*** Source data Section Begins ***

(** A change of the proxy that leaves the server's side alone *)
Lemma quiet_state_change {E} (f : TlsHttp1Proxy → TlsHttp1Proxy) :
  (∀ p, server_tls (f p) = server_tls p ∧ guest_tls (f p) = guest_tls p ∧ filter (f p) = filter p ∧ upstream (f p) = upstream p ∧
    plaintext_buf (f p) = plaintext_buf p ∧ tls_out (f p) = tls_out p) → quiet (E:=E) (state_change f).
Proof.
  intros Hf r Hinv. unfold state_change, apply_state_change.
  destruct (step_or_exhausted (turn r)) as [ok d] eqn:Hstep. apply step_budget_le in Hstep as [Hle _].
  destruct ok; [|by split]. destruct (Hf (proxy r)) as (Hs & Hg & Hfl & Hu & Hp & Ho).
  assert (Hout : outgoing (f (proxy r)) = outgoing (proxy r)) by (unfold outgoing; by rewrite Hs, Hu).
  split; simpl; rewrite ?Hu, ?Hs; try done; [unfold same_kind; simpl; by rewrite Hs, Hu, Hp, Ho|unfold given; simpl; by rewrite Hg|unfold said; simpl; by rewrite Hs|]. intros [? ?]. split; [done|]. simpl. by rewrite Hu.
Qed.

Lemma quiet_on_turn {E} f : (∀ d, budget_le (f d) d) → quiet (on_turn (G:=G) (U:=U) f (E:=E)).
Proof. intros Hf. apply quiet_modify. intros r Hinv. split; try done. apply Hf. Qed.

Lemma try_ret {E F A} (m : stm Relay F A) r a r' : (stm_try m : stm Relay E (A + F)) r = (Ret (inl a), r') → m r = (Ret a, r').
Proof. unfold stm_try. destruct (m r) as [[?|?| |] ?]; congruence. Qed.

Lemma guest_plaintext_loop_kept fuel made (r : Relay) :
  relay_inv r → steps (budget (turn r)) ≤ fuel → kept (guest_plaintext_loop limits grown fuel made r) r.
Proof.
  revert made r. induction fuel as [|fuel IH]; intros made r Hinv Hfuel; cbn [guest_plaintext_loop];
    (apply kept_bind; [done|by apply quiet_get|]; intros r0 r1 [= <- <-] _ _;
     destruct (server_buf (proxy r)) as [buf|]; [|by apply quiet_ret];
     apply kept_bind; [done|apply quiet_try; [apply calm_write_guest|done]|];
     intros [[[[|n]|]|]|e] r2 Hv Hframe Hinv2; try apply try_ret, write_guest_steps in Hv; try lia;
     try by apply quiet_ret).
  - apply quiet_bind; [by apply quiet_state_change|intros _; apply quiet_ret|done].
  - apply kept_bind; [done|by apply quiet_set_pending|]. intros _ r3 _ [_ _ _ _ _ _ _ (_ & Hs3 & _) _] Hinv3.
    apply kept_bind; [done|by apply quiet_guest_output|]. intros [poll|] r4 _ [_ _ _ _ _ _ _ (_ & Hs4 & _) _] Hinv4; [by apply quiet_ret|].
    apply IH; [done|lia].
  - apply kept_bind; [done|by apply quiet_guest_output|]. intros [poll|] r4 _ _ Hinv4; [by apply quiet_ret|].
    destruct (negb made); by apply quiet_ret.
Qed.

*** Source data Section Ends ***

Show each line of the data that contains the string "poll".

Output of the exercise
    apply kept_bind; [done|by apply quiet_guest_output|]. intros [poll|] r4 _ [_ _ _ _ _ _ _ (_ & Hs4 & _) _] Hinv4; [by apply quiet_ret|].
  - apply kept_bind; [done|by apply quiet_guest_output|]. intros [poll|] r4 _ _ Hinv4; [by apply quiet_ret|].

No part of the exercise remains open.